**Work item:** The lines to find are those in the entries that hold the word "index"; copy every one of them.

Stored data:
━━━

(* ===== verification/Retry.v ===== *)
(** One request of a caller, with its retries (src/native_request.go): what a
    single attempt on a connection returns and whether it wrote anything, and the
    loop around it, which waits for a draining connection, obeys the server's busy
    answers and reconnects.

    The outcomes of the calls below (connecting, credits, writing, the response)
    are a world the loop runs in, one [round] per turn. *)

From S2P Require Export Errors Frame.

Definition nativeOpPing : Z := 3.
Definition nativeOpPipeline : Z := 14.
Definition nativeOpCommandExec : Z := 256.
Definition nativeOpShards : Z := 7.
Definition nativeMaxServerRetries : Z := 1.

Definition nativeOpcodeUsesFlowCredit (opcode : Z) : bool :=
  (nativeOpCommandExec <=? opcode) || (opcode =? nativeOpPipeline).

Definition nativeOpcodeDrainsOnCancellation (opcode : Z) : bool :=
  nativeOpcodeUsesFlowCredit opcode || (opcode =? nativeOpShards).

(** [requestContextError(ctx)], when it is not nil. *)
Inductive ctxError := CtxCanceled | CtxDeadline.

Definition ctx_error (c : ctxError) : goError :=
  ErrSentinel match c with CtxCanceled => errCanceled | CtxDeadline => errDeadlineExceeded end.

(** ** One attempt *)

(** The errors of reading and writing a [net.Conn]: the library's own values, never
    those of the client. *)
Inductive ioCause := IoClosed | IoEOF | IoUnexpectedEOF | IoAborted | IoReset | IoPipe.

Inductive ioError :=
| IoErr (cause : ioCause)
| IoText (text : gstr)                         (* a deadline, TLS, any other *)
| IoWrap (text : gstr) (cause : ioError).      (* *net.OpError *)

Definition io_sentinel (cause : ioCause) : sentinel :=
  match cause with
  | IoClosed => errNetClosed | IoEOF => errEOF | IoUnexpectedEOF => errUnexpectedEOF
  | IoAborted => errConnAborted | IoReset => errConnReset | IoPipe => errPipe
  end.

Fixpoint io_error (err : ioError) : goError :=
  match err with
  | IoErr cause => ErrSentinel (io_sentinel cause)
  | IoText text => ErrText text
  | IoWrap text cause => ErrWrap text (io_error cause)
  end.

(** [nativeWriteContextError]: the context's error, or the writer's. *)
Definition write_error (err : ctxError + ioError) : goError :=
  match err with inl c => ctx_error c | inr err => io_error err end.

(** [writeRequest]: it gives up before a byte is written, it fails later, or the
    request is on the wire. *)
Inductive writeOutcome := WriteRefused (err : goError) | WriteFailed (err : ctxError + ioError) | Written.
(** [request.responseCh <- reply]. *)
Definition send (r : reply) (q : nativePendingRequest) : nativePendingRequest :=
  Pending (q_id q) (q_conn q) (q_opcode q) (q_lane q) (q_phase q) (q_credit q) (q_abandoned q)
    (q_replies q ++ [r]) (q_uses q) (q_released q).

Definition on_request (f : nativePendingRequest -> nativePendingRequest) (w : nat) (e : executor) : executor :=
  set_requests (alter f w (requests e)) e.

(** ** Critical sections *)

(** [releaseNativePending]. *)
Definition releaseNativePending (q : nativePendingRequest) : nativePendingRequest :=
  if q_credit q
  then Pending (q_id q) (q_conn q) (q_opcode q) (q_lane q) (q_phase q) false (q_abandoned q) (q_replies q)
         (q_uses q) (S (q_released q))
  else q.

(** The body of the loop of [failNativePending]. *)
Definition failRequest (err : goError) (q : nativePendingRequest) : nativePendingRequest :=
  let q := releaseNativePending q in
  if q_abandoned q then q else send (ReplyError err) q.

(** [failNativePending]. *)
Definition failNativePending (taken : gmap Z nat) (err : goError) (e : executor) : executor :=
  set_requests
    (foldl (fun heap iw => alter (failRequest err) iw.2 heap) (requests e) (map_to_list taken)) e.

(** [takePendingLocked]: the map is replaced, the old one returned. *)
Definition takePendingLocked (e : executor) : gmap Z nat * executor := (pending e, set_pending ∅ e).

Definition closeConnLocked (e : executor) : executor := set_conn None false e.

(** [takePendingLocked], [closeConnLocked] and [failNativePending], in the order
    all the closing paths have them. *)
Definition closeAndFail (err : goError) (e : executor) : executor :=
  let (taken, e) := takePendingLocked e in
  failNativePending taken err (closeConnLocked e).
(* ===== verification/CompactPipeline.v ===== *)
(** The compact request form of a pipeline of SET, GET, XADD or PUBLISH commands
    (src/native_pipeline.go): recognising such a pipeline, computing the size of
    its encoding within the frame limit before encoding, and the encoding. A reader of the
    form that shares nothing with the writer ([readPipeline]) reads the commands back. *)

From S2P Require Export Commands.

Abbreviation command := (list arg).

Definition nativeCompactPipelineRequest : byte := x94.
Definition nativeCompactPipelineHeaderBytes : Z := 6.
Definition nativeCompactStreamXAddMaxFieldPairs : Z := 65535.

(** The markers of the four forms. *)
Inductive planKind := PlanSet | PlanGet | PlanXAdd | PlanPublish.

Definition kindByte (k : planKind) : byte :=
  match k with PlanSet => x81 | PlanGet => x82 | PlanXAdd => xa2 | PlanPublish => xa3 end.

Record nativeCompactPipelinePlan := Plan {
  p_kind : planKind;
  p_commands : list command;
  p_size : Z;
}.

(** [(plan, ok, err)]: not this form, over the limit, a plan. *)
Inductive planResult := NoPlan | PlanLimit | PlanOk (p : nativeCompactPipelinePlan).

(** [compactBytes]. *)
Definition compactBytes (a : arg) : option gstr :=
  match a with Arg (VBytes s) | Arg (VString s) => Some s | _ => None end.

(** The loop over the commands: [step] checks one and advances the size. *)
Fixpoint planLoop (k : planKind) (all : list command) (step : command -> Z -> option (option Z))
  (size : Z) (commands : list command) : planResult :=
  match commands with
  | [] => PlanOk (Plan k all size)
  | c :: rest =>
      match step c size with
      | None => NoPlan
      | Some None => PlanLimit
      | Some (Some size) => planLoop k all step size rest
      end
  end.

Definition compactPlan (k : planKind) (limit : Z) (step : command -> Z -> option (option Z))
  (commands : list command) : planResult :=
  if limit <? nativeCompactPipelineHeaderBytes then PlanLimit
  else planLoop k commands step nativeCompactPipelineHeaderBytes commands.
Lemma payload_read cs payload policy : nativePipelinePayload cs = Ok (payload, policy) ->
  exists requests, payloadCommands lane payload = Some requests /\
    Forall2 (fun r c => forall s, exec s r = execute s c) requests cs.
Proof.
  unfold nativePipelinePayload. intros H.
  assert (Hgeneric : (let! (items, policy) := buildItems 0 noPolicy cs in Ok (ItemsPayload items, policy)) = Ok (payload, policy) ->
    exists requests, payloadCommands lane payload = Some requests /\ Forall2 (fun r c => forall s, exec s r = execute s c) requests cs).
  { intros Hg. apply rbind_ok in Hg as ([items p] & Hi & [= <- <-]). by eapply generic_read. }
  destruct (_ && _); [|by apply Hgeneric].
  destruct (compactPipelinePlanWithLimit cs maxFrameBytes) as [| |p] eqn:Hp; [by apply Hgeneric|done|]. injection H as <- <-.
  exists (ByTexts <$> (commandTexts <$> cs)). cbn [payloadCommands]. rewrite (compact_plan_read _ _ _ Hp Hframe). split; [done|].
  rewrite <- list_fmap_compose. apply Forall2_fmap_l, Forall_Forall2_diag.
  eapply Forall_impl; [by eapply plan_planned|]. intros c Hc s. by eapply Hunderstands.
Qed.
(* ===== verification/Transaction.v ===== *)
(** Transactions (src/transaction.go, src/transaction_policy_v080.go,
    src/topology_transaction_session.go, the session of src/native_request.go): a
    session pins a connection for WATCH and MULTI; the client keeps one implicitly
    (Watch, Multi, Exec, ...) or hands it to an explicit [Transaction].

    One step per critical section or finished [Do]; goroutines interleave them. What
    a connection keeps on the server, and the replies, are parameters with the
    documented behaviour of the five transaction commands as hypotheses. *)

From S2P Require Export Validation Errors.

(** ** Which commands a transaction takes *)

Definition v080TransactionLocalNoKeyCommand (name : gstr) : bool :=
  bool_decide (name ∈ [go "PING"; go "ECHO"; go "CLUSTER.KEYSLOT"]).

Definition v080RequestPrefixes : list gstr :=
  [go "BF."; go "CF."; go "CMS."; go "TOPK."; go "TDIGEST."; go "FLOW."].

Definition v080RequestCommands : list gstr := [
  go "AUTH"; go "HELLO"; go "CLIENT"; go "QUIT"; go "RESET"; go "MULTI"; go "EXEC"; go "DISCARD"; go "WATCH"; go "UNWATCH";
  go "SUBSCRIBE"; go "UNSUBSCRIBE"; go "PSUBSCRIBE"; go "PUNSUBSCRIBE"; go "SSUBSCRIBE"; go "SUNSUBSCRIBE";
  go "PUBLISH"; go "SPUBLISH"; go "PUBSUB";
  go "BLPOP"; go "BRPOP"; go "BLMOVE"; go "BLMPOP";
  go "XADD"; go "XLEN"; go "XRANGE"; go "XREVRANGE"; go "XREAD"; go "XTRIM"; go "XDEL"; go "XINFO"; go "XGROUP";
  go "XREADGROUP"; go "XACK";
  go "KEY_INFO"; go "FERRICSTORE.KEY_INFO"; go "CAS"; go "LOCK"; go "UNLOCK"; go "EXTEND"; go "RATELIMIT.ADD";
  go "FETCH_OR_COMPUTE"; go "FETCH_OR_COMPUTE_RESULT"; go "FETCH_OR_COMPUTE_ERROR";
  go "HRANDFIELD"; go "SRANDMEMBER"; go "SPOP"; go "ZRANDMEMBER"; go "RANDOMKEY"; go "ROUTE"; go "ROUTE_BATCH"].

Definition v080TransactionRequestCommand (name : gstr) : bool :=
  existsb (fun prefix => has_prefix prefix name) v080RequestPrefixes || bool_decide (name ∈ v080RequestCommands).

Definition is_some {A} (o : option A) : bool := match o with Some _ => true | None => false end.

(** [validateV080TransactionCommand]: accepted or not. *)
Definition validateV080TransactionCommand (args : list arg) : bool :=
  let args := canonicalCommandArgs args in
  match args with
  | [] => false
  | _ =>
      let name := commandName args in
      v080TransactionLocalNoKeyCommand name ||
      (negb (v080TransactionRequestCommand name) && is_some (assoc_get name topologyCommandPolicies))
  end.

(** ** Commands stay in the slot of the session *)

Inductive routeError :=
| RouteEmpty                          (* received an empty command *)
| RouteNoFlowKey (name : gstr)        (* has no explicit slot route *)
| RouteNoPolicy (name : gstr)
| RouteNoKeys (name : gstr)           (* has no valid slot route *)
| RouteKeyType (index : nat)
| RouteOtherSlot (index : nat) (slot : Z).

Fixpoint validateTopologyTransactionKeys (index : nat) (pinnedSlot : Z) (keys : list routingKey)
  : result routeError unit :=
  match keys with
  | [] => Ok tt
  | key :: keys =>
      match routingTargetSlot key with
      | None => Err (RouteKeyType index)
      | Some slot =>
          if negb (slot =? pinnedSlot) then Err (RouteOtherSlot index slot)
          else validateTopologyTransactionKeys (S index) pinnedSlot keys
      end
  end.

Definition validateTopologyTransactionRoute (slot : Z) (args : list arg) : result routeError unit :=
  match connectionStateCommand args with
  | Some _ => Ok tt
  | None =>
      let routeArgs := canonicalCommandArgs args in
      match routeArgs with
      | [] => Err RouteEmpty
      | _ =>
          let name := commandName routeArgs in
          if v080TransactionLocalNoKeyCommand name then Ok tt
          else if has_prefix (go "FLOW.") name then
            match flowRoutingKey name routeArgs with
            | None => Err (RouteNoFlowKey name)
            | Some key => validateTopologyTransactionKeys 0 slot [key]
            end
          else match assoc_get name topologyCommandPolicies with
          | None => Err (RouteNoPolicy name)
          | Some policy =>
              match topologyKeysForMode (keyMode policy) routeArgs with
              | None | Some [] => Err (RouteNoKeys name)
              | Some keys => validateTopologyTransactionKeys 0 slot (KeyArg <$> keys)
              end
          end
      end
  end.

(** ** Replies *)

Inductive response := RValue (v : val) | ROKCount (count : Z).

(** [responseString(value, nil)] and [responseOK(value, nil)]: [None] for any error. *)
Definition replyString (r : response) : option gstr :=
  match r with RValue v => responseString v | ROKCount _ => None end.

Definition responseOK (r : response) : bool :=
  match r with
  | ROKCount count => count =? 1
  | RValue v => match responseString v with Some text => equal_fold text (go "OK") | None => false end
  end.

(** [transactionArray(value, nil)]. *)
Definition transactionArray (r : response) : option (list val) :=
  match r with
  | RValue VNil => Some []
  | RValue (VArray _ items) => Some items
  | _ => None
  end.
(** [decodeNativeCompactBinaryListList] and [decodeNativeCompactBinaryMapList]. *)
Definition decodeRows (marker : byte) (take : gstr -> Z -> result compactError (val * gstr * Z)) (data : gstr)
  : result compactError (list val) :=
  let! (count, rest) := countedHeader marker 4 data in
  let! budget := consumeNativeCompactItems nativeMaxContainerItems count in
  let! (values, rest, _) := readMany take (Z.to_nat count) rest budget in
  atEnd (values, rest).

Definition decodeNativeCompactBinaryListList : gstr -> result compactError (list val) :=
  decodeRows nativeCompactBinaryListList takeList.
Definition decodeNativeCompactBinaryMapList : gstr -> result compactError (list val) :=
  decodeRows nativeCompactBinaryMapList takeMap.

(** ** Flow records *)

Definition nativeCompactFlowRecordFields : list gstr := [
  []; go "id"; go "type"; go "state"; go "version"; go "priority"; go "partition_key";
  go "payload_ref"; go "result_ref"; go "error_ref"; go "payload"; go "result"; go "error";
  go "created_at_ms"; go "updated_at_ms"; go "next_run_at_ms"; go "lease_deadline_ms";
  go "lease_owner"; go "lease_token"; go "fencing_token"; go "attempts"; go "history_max_events";
  go "history_hot_max_events"; go "child_groups"; go "parent_flow_id"; go "parent_partition_key";
  go "root_flow_id"; go "correlation_id"; go "terminal_retention_until_ms"; go "ttl_ms";
  go "retention_ttl_ms"; go "run_state"; go "value_refs"; go "values"; go "payload_omitted";
  go "payload_size"; go "result_omitted"; go "result_size"; go "error_omitted"; go "error_size";
  go "max_attempts"; go "attributes"].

━━━

**Exercise solution:**
| RouteKeyType (index : nat)
| RouteOtherSlot (index : nat) (slot : Z).
Fixpoint validateTopologyTransactionKeys (index : nat) (pinnedSlot : Z) (keys : list routingKey)
      | None => Err (RouteKeyType index)
          if negb (slot =? pinnedSlot) then Err (RouteOtherSlot index slot)
          else validateTopologyTransactionKeys (S index) pinnedSlot keys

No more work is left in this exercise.